_Requirement:_ Review the material line by line. Identify and copy every line that contains the string "resumed".

┌──

(** Line terminators, which [.] does not match. *)
Definition isLineTerminator (c : ascii) : bool :=
  let n := nat_of_ascii c in ((n =? 10) || (n =? 13))%nat.

Definition isDigit (c : ascii) : bool :=
  let n := nat_of_ascii c in ((48 <=? n) && (n <=? 57))%nat.

Fixpoint dropSpaces (l : list ascii) : list ascii :=
  match l with
  | c :: l' => if isSpace c then dropSpaces l' else l
  | [] => []
  end.

(** [s.trim()] *)
Definition trim (s : string) : string :=
  string_of_list_ascii
    (rev (dropSpaces (rev (dropSpaces (list_ascii_of_string s))))).

(** [s.split("\n")]: the pieces between line feeds; never empty. *)
Fixpoint splitLines (s : string) : list string :=
  match s with
  | EmptyString => [EmptyString]
  | String c s' =>
      if (nat_of_ascii c =? 10)%nat then EmptyString :: splitLines s'
      else match splitLines s' with
           | l :: ls => String c l :: ls
           | [] => [String c EmptyString]
           end
  end.

(** The text [\r\n] *)
Definition CRLF : string :=
  String (ascii_of_nat 13) (String (ascii_of_nat 10) EmptyString).

(** [s.replace(/\n/g, \r\n)] *)
Fixpoint crlf (s : string) : string :=
  match s with
  | EmptyString => EmptyString
  | String c s' =>
      if (nat_of_ascii c =? 10)%nat
      then String (ascii_of_nat 13) (String c (crlf s'))
      else String c (crlf s')
  end.

Definition digitValue (c : ascii) : Z := Z.of_nat (nat_of_ascii c) - 48.

(** The value of a run of decimal digits, most significant first. *)
Definition digitsValue (l : list ascii) : Z :=
  fold_left (fun acc c => 10 * acc + digitValue c)%Z l 0%Z.

(** [parseInt(s)] on the strings the runner gives it, which a group of
    digits has captured: the decimal value of the leading digits. *)
Fixpoint leadingDigits (l : list ascii) : list ascii :=
  match l with
  | c :: l' => if isDigit c then c :: leadingDigits l' else []
  | [] => []
  end.

Definition parseInt (s : string) : Z :=
  digitsValue (leadingDigits (list_ascii_of_string s)).

(** A JavaScript number: a rational, or [None] for NaN. *)
Definition number := option Q.

Fixpoint splitAtDot (l : list ascii) : list ascii * option (list ascii) :=
  match l with
  | [] => ([], None)
  | c :: l' =>
      if (nat_of_ascii c =? 46)%nat then ([], Some l')
      else let '(a, b) := splitAtDot l' in (c :: a, b)
  end.

(** Unary plus, [+s], on decimal literals [ddd], [ddd.ddd], [ddd.] and
    [.ddd] with surrounding white space, which is what the test binary
    prints as a duration.  The other texts that JavaScript reads as
    numbers (signs, exponents, hexadecimal, [Infinity]) are not modelled:
    they are NaN here, as is every text that is no number. *)
Definition toNumber (s : string) : number :=
  let l := list_ascii_of_string (trim s) in
  let '(ip, fp) := splitAtDot l in
  let fp' := match fp with Some f => f | None => [] end in
  match ip ++ fp' with
  | [] => match l with [] => Some 0%Q | _ => None end
  | ds =>
      if forallb isDigit ds
      then Some (Qmake (digitsValue ds)
                   (Z.to_pos (10 ^ Z.of_nat (length fp'))))
      else None
  end.

End JS.

(** ** Regular expressions

    The patterns of the parsers use literals, the classes [.], [\s], [\S]
    and [\d], greedy [*] and [+] on a class, capture groups that do not
    nest, [^] at the start and [$] at the end.  [run] is the backtracking
    matcher of such a pattern, anchored at the start of the input: a
    greedy repetition first takes all it can and gives back one character
    at a time until the rest of the pattern matches. *)

Module Regex.
(** * make-your-own-tea : the virtual-DOM runtime, embedded in Rocq

    The development follows the final listing of the tutorial (events,
    attributes, build, hydrate, patch, the two [runProgram] entry points
    and the name-collector application), and the earlier listing checked
    in as [src/index.ts] where the two differ (module [Earlier]).

    The DOM is the host.  It is modelled by a small explicit structure:
    a live tree of elements and text nodes, a counter that gives every
    listener closure its identity, and a log of the mutating host calls
    (a write-counting double).  Exceptions raised by JavaScript itself
    ([undefined.kind], [text.setAttribute], ...) and by the host for
    misuse that only depends on the arguments ([classList.add("")],
    [text.appendChild]) are results of the model.  Attribute names are
    taken verbatim: they are assumed to be valid, lower-case names, so
    that [el.setAttribute] itself never throws; properties are kept
    apart from attributes and do not reflect into them.

    A view is a value here.  What the source pushes on the
    [_eventListeners] of a view object comes back as part of the result
    of the function that pushed it; every position of a view stands for
    an object of its own. *)

From stdpp Require Import base list strings gmap.
From Stdlib Require Import Ascii Lia.

Set Warnings "-register-all".
Open Scope string_scope.
Open Scope list_scope.

(** ** Host: exceptions, host calls, the world *)

Inductive Exn :=
| TypeError
| HierarchyRequestError
| SyntaxError
| InvalidCharacterError.

(** A JavaScript value of type [string | boolean]. *)
Inductive Value :=
| VString (s : string)
| VBoolean (b : bool).

(** [a !== b] on [string | boolean]: no coercion, so kind and content. *)
Definition value_eqb (a b : Value) : bool :=
  match a, b with
  | VString s, VString s' => String.eqb s s'
  | VBoolean x, VBoolean y => Bool.eqb x y
  | _, _ => false
  end.

(** Mutating calls into the host, in the order they were made. *)
Inductive HostCall :=
| CreateElement (tagName : string)
| CreateTextNode (data : string)
| AddEventListener (type : string) (callback : nat)
| RemoveEventListener (type : string) (callback : nat)
| AppendChild
| ReplaceWith
| RemoveChild (index : nat)
| SetAttribute (k v : string)
| RemoveAttribute (k : string)
| SetProperty (k : string) (v : Value)
| ClassListAdd (tokens : list string)
| ClassListRemove (token : string)
| ReplaceChildren.

Inductive ConsoleLine :=
| ConsoleError (text : string)
| ConsoleLog (text : string)
| ConsoleLogStatus (replaced patched removed added : nat).

Record World := mkWorld {
  nextClosure : nat;            (* identity of the next closure created *)
  calls : list HostCall;        (* host calls, oldest first *)
  console : list ConsoleLine;   (* console output, oldest first *)
}.

Inductive Result (A : Type) :=
| Ok (a : A) (w : World)
| Throw (e : Exn).
Arguments Ok {A} a w.
Arguments Throw {A} e.

(** Computations over the world that may throw. *)
Definition M (A : Type) : Type := World -> Result A.
(** getUserMedia has answered the call suspended in slot [k]. *)
Definition after_getUserMedia (c : InitCaller) (res : CameraResult)
  : Run unit :=
  match c with
  | ByToggle r =>
      try_catch
        (waiting ← initializeVideo_resume c res;
         if (waiting : bool) then skip else toggleVideo_rest r)
        toggleVideo_catch
  | ByEffect cell =>
      try_catch
        (initializeVideo_resume c res ;; skip)
        (effect_video_catch cell)
  end.

(** lines 132-135: the loadedmetadata handler, then whoever awaited. *)
Definition onloadedmetadata_fires (c : InitCaller) : Run unit :=
  setIsVideoInitialized true ;;
  match c with
  | ByToggle r => try_catch (toggleVideo_rest r) toggleVideo_catch
  | ByEffect _ => skip
  end.

Definition after_gallery (c : StartCaller)
    (res : Completion (list Gallery.LabeledFaceDescriptors)) : Run unit :=
  startFaceDetection_resume res ;;
  match c with
  | FromLoadModels => setIsLoading false
  | FromToggle => skip
  end.

Section Loop.
Variable labels : list string.   (* import { labels } from "./data/labels" *)

(** One task of the event loop, for the closures of render [r] where
    the event is a click.  An event that cannot happen in the
    current world does nothing. *)
Definition handle (r : Snapshot) (e : Event) : Run unit :=
  match e with
  | ClickToggle =>
      up ← gets alive;
      when (up && shows_toggle r) (toggleVideo r)
  | ClickRetry =>
      up ← gets alive;
      when (up && shows_retry r) (onRetry r)
  | GetUserMediaSettles k res =>
      t ← gets (λ w, pending w !! k);
      match t with
      | Some (Some (AwaitGetUserMedia c)) =>
          resumed k ;; after_getUserMedia c res
      | _ => skip
      end
  | LoadedMetadata =>
      v ← gets video;
      match v with
      | Some el =>
          match srcObject el, onloadedmetadata el, loading el with
          | Some s, Some c, true =>
              modify (with_video (Some
                {| srcObject := Some s; onloadedmetadata := Some c;
                   loading := false |})) ;;
              onloadedmetadata_fires c
          | _, _, _ => skip
          end
      | None => skip
      end
  | ModelsSettle k a b c =>
      t ← gets (λ w, pending w !! k);
      match t with
      | Some (Some (AwaitModels r')) =>
          resumed k ;; loadModels_resume r' [a; b; c]
      | _ => skip
      end
  | GallerySettles k images schedule =>
      t ← gets (λ w, pending w !! k);
      match t with
      | Some (Some (AwaitGallery c)) =>
          let build := Gallery.run labels images Gallery.Current schedule in
          match Gallery.settled build with
          | Some res =>
              resumed k ;;
              modify (λ w, with_console (console w ++ Gallery.console build) w) ;;
              after_gallery c res
          | None => skip
          end
      | _ => skip
      end
  | Tick timer frame =>
      active ← gets timers;
      when (bool_decide (timer ∈ active)) (onInterval frame)
  | Unmount =>
      up ← gets alive;
      when up
        (modify (with_alive false) ;;
         modify (with_video None) ;;
         cell ← gets effectCell;
         cleanup cell)
  end.

Definition step (w : World) (e : Event) : World :=
  settle (st w) (exec (handle (st w) e) w).

Definition run (trace : list Event) : World := foldl step mount trace.

End Loop.

(** *** What is observed *)

Definition stream_live (s : MediaStream) : bool := existsb is_live s.

(** The streams that still have a live track: the camera is in use as
    long as there is one. *)
Definition live_streams (w : World) : list MediaStream :=
  filter (λ s, stream_live s = true) (streams w).

(** The stream the video surface shows, if any. *)
Definition attached (w : World) : option nat :=
  video w ≫= srcObject.

End App.

(** ** The earlier expression-overlay revision (unnamed part_000)

    Three state cells and no error cell: failures only reach the
    console.  The callbacks the claims speak about are embedded one by
    one; each closes over the render [r] that created it. *)

Module Legacy.

Record Snapshot : Type := {
  isVideoOn : bool;
  isVideoInitialized : bool;
  areModelsLoaded : bool;
}.

Record VideoElement : Type := {
  srcObject : option nat;
  paused : bool;
  onloadedmetadata : option Snapshot;   (* the render whose handler is set *)
}.

Record World : Type := {
  st : Snapshot;
  video : option VideoElement;          (* videoRef.current *)
  detectionIntervalRef : option nat;
  timers : gset nat;
  timersCreated : nat;
  streams : list App.MediaStream;
  console : list LogEntry;
}.

Abbreviation Run := (Js World).

Definition skip : Run unit := mret ().

Definition setIsVideoOn (b : bool) : Run unit :=
  modify (λ w,
    {| st := {| isVideoOn := b;
                isVideoInitialized := isVideoInitialized (st w);
                areModelsLoaded := areModelsLoaded (st w) |};
       video := video w; detectionIntervalRef := detectionIntervalRef w;
       timers := timers w; timersCreated := timersCreated w;
       streams := streams w; console := console w |}).

Definition set_video (v : option VideoElement) : Run unit :=
  modify (λ w,
    {| st := st w; video := v;
       detectionIntervalRef := detectionIntervalRef w;
       timers := timers w; timersCreated := timersCreated w;
       streams := streams w; console := console w |}).

Definition log (entry : LogEntry) : Run unit :=
  modify (λ w,
    {| st := st w; video := video w;
       detectionIntervalRef := detectionIntervalRef w;
       timers := timers w; timersCreated := timersCreated w;
       streams := streams w; console := console w ++ [entry] |}).

Definition clearInterval (handle : option nat) : Run unit :=
  match handle with
  | Some id =>
      modify (λ w,
        {| st := st w; video := video w;
           detectionIntervalRef := detectionIntervalRef w;
           timers := timers w ∖ {[id]}; timersCreated := timersCreated w;
           streams := streams w; console := console w |})
  | None => skip
  end.

(** lines 69-74 *)
Definition stopVideo : Run unit :=
  v ← gets video;
  match v with
  | Some el =>
      set_video (Some {| srcObject := None; paused := true;
                         onloadedmetadata := onloadedmetadata el |})
  | None => skip
  end.

(** lines 21-24: the cleanup of the effect on
    [isVideoOn, isVideoInitialized] *)
Definition cleanup : Run unit :=
  handle ← gets detectionIntervalRef;
  clearInterval handle ;;
  stopVideo.

(** What [videoRef.current] holds while there is no <video> element:
    [useRef()] starts with undefined, and React stores null when it
    takes an element away. *)
Inductive EmptyRef : Type := ref_undefined | ref_null.

Definition show_empty (e : EmptyRef) : string :=
  match e with ref_undefined => "undefined" | ref_null => "null" end.

Definition TypeError_srcObject (e : EmptyRef) : string :=
  "Cannot set properties of " +:+ show_empty e +:+ " (setting 'srcObject')".

(** lines 40-55, from the answer of getUserMedia on; [empty] is what
    the ref holds if there is no element *)
Definition initializeVideo_resume (r : Snapshot) (empty : EmptyRef)
    (res : App.CameraResult) : Run unit :=
  try_catch
    (match res with
     | App.Denied m => throw m
     | App.Granted =>
         s ← gets (λ w, length (streams w));
         modify (λ w,
           {| st := st w; video := video w;
              detectionIntervalRef := detectionIntervalRef w;
              timers := timers w; timersCreated := timersCreated w;
              streams := streams w ++ [[App.live]]; console := console w |}) ;;
         v ← gets video;
         match v with
         | None => throw (TypeError_srcObject empty)
         | Some el =>
             set_video (Some {| srcObject := Some s; paused := paused el;
                                onloadedmetadata := Some r |})
         end
     end)
    (λ m,
       log (console_error "Error initializing video:" m) ;;
       setIsVideoOn false).

(** lines 94-95 and 126: [detectionIntervalRef.current = setInterval(...)] *)
Definition startFaceDetection : Run unit :=
  id ← gets timersCreated;
  modify (λ w,
    {| st := st w; video := video w;
       detectionIntervalRef := Some id;
       timers := {[id]} ∪ timers w; timersCreated := S id;
       streams := streams w; console := console w |}).

(** lines 95-126: the interval callback of the timer started by the
    closures of render [r] *)
Definition onInterval (r : Snapshot) (frame : App.FrameResult) : Run unit :=
  try_catch
    (if negb (isVideoInitialized r)
     then skip
     else
       match frame with
       | App.Drawn => skip
       | App.FrameFailed m => throw m
       end)
    (λ m, log (console_error "Error detecting faces:" m)).

End Legacy.

(** ** Vocabulary of the statements *)

Module GallerySpec.
Import Gallery.

Section Vocabulary.
Variable labels : list string.
Variable images : Images.

Definition is_face (r : ImageResult) : bool :=
  match r with Face _ => true | _ => false end.

(** The descriptors the images [0 .. n-1] of label [l] yield. *)
Definition faces (l : string) (n : nat) : list Descriptor :=
  k ← seq 0 n;
  match images l k with Face d => [d] | _ => [] end.

(** The warning an image earns in the current revision. *)
Definition image_warning (l : string) (k : nat) : list LogEntry :=
  match images l k with
  | FetchFailed m | DetectFailed m => [console_warn (warn_prefix l k) m]
  | NoFace | Face _ => []
  end.

(** What a task has put into the shared array so far. *)
Definition contribution (t : Task) : list LabeledFaceDescriptors :=
  if fulfilled t then to_push (label t) (descriptors t) else [].

Definition warnings_so_far (t : Task) : list LogEntry :=
  k ← seq 0 (i t); image_warning (label t) k.

(** The gallery a build of the current revision ends with, in label
    order: one entry per label that has a face in some image. *)
Definition expected_gallery : list LabeledFaceDescriptors :=
  l ← labels; to_push l (faces l (length labels)).

Definition expected_warnings : list LogEntry :=
  l ← labels; k ← seq 0 (length labels); image_warning l k.

(** How many images a task has asked for: a task that waits or was
    rejected is inside the iteration for [i]. *)
Definition asked (t : Task) : nat :=
  match status t with
  | Fulfilled => i t
  | Running | Rejected _ => S (i t)
  end.

(** A task of the current revision between two resumptions. *)
Definition task_ok_Current (l : string) (t : Task) : Prop :=
  label t = l ∧
  requested t = seq 0 (asked t) ∧
  descriptors t = faces l (i t) ∧
  match status t with
  | Running => i t < length labels
  | Fulfilled => i t = length labels
  | Rejected _ => False
  end.

Definition inv_Current (b : Build) : Prop :=
  Forall2 task_ok_Current labels (tasks b) ∧
  labeledFaceDescriptors b ≡ₚ (tasks b ≫= contribution) ∧
  console b ≡ₚ (tasks b ≫= warnings_so_far) ∧
  rejection b = None.

(** A task of the earlier revision between two resumptions. *)
Definition task_ok_Earlier (l : string) (t : Task) : Prop :=
  label t = l ∧
  (∀ k, k < i t → is_face (images l k) = true) ∧
  match status t with
  | Running => i t < length labels ∧ requested t = seq 0 (S (i t))
  | Fulfilled => i t = length labels ∧ requested t = seq 0 (i t)
  | Rejected _ =>
      i t < length labels ∧ requested t = seq 0 (S (i t)) ∧
      is_face (images l (i t)) = false
  end.

Definition inv_Earlier (b : Build) : Prop :=
  Forall2 task_ok_Earlier labels (tasks b) ∧
  (rejection b = None → Forall (λ t, ∀ m, status t ≠ Rejected m) (tasks b)).

(** A running task still has an image to ask for. *)
Definition in_bounds (b : Build) : Prop :=
  Forall (λ t, status t = Running → i t < length labels) (tasks b).

Definition is_running (t : Task) : bool :=
  match status t with Running => true | _ => false end.

End Vocabulary.

(** Two labels; "ann" has a face in image 0 and a missing image 1,
    "bob" has no face in either image. *)
Definition two_labels : list string := ["ann"; "bob"].

Definition two_images : Images :=
  λ l k,
    if bool_decide (l = "ann")
    then match k with 0 => Face 7 | _ => FetchFailed "404" end
    else NoFace.

End GallerySpec.

Module AppSpec.
Import App.

(** Events that leave the camera requested: everything but a click
    that switches it off, a rejected getUserMedia and the teardown. *)
Definition keeps_on (w : World) (e : Event) : bool :=
  match e with
  | ClickToggle => negb (isVideoOn (st w))
  | GetUserMediaSettles _ (Denied _) => false
  | Unmount => false
  | _ => true
  end.

(** A run in which the camera, once requested, stays requested: events
    that would switch it off do not occur. *)
Definition run_on (labels : list string) (trace : list Event) : World :=
  foldl (λ w e, if keeps_on w e then step labels w e else w) mount trace.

└──

_Result of the exercise:_
          resumed k ;; after_getUserMedia c res
          resumed k ;; loadModels_resume r' [a; b; c]
              resumed k ;;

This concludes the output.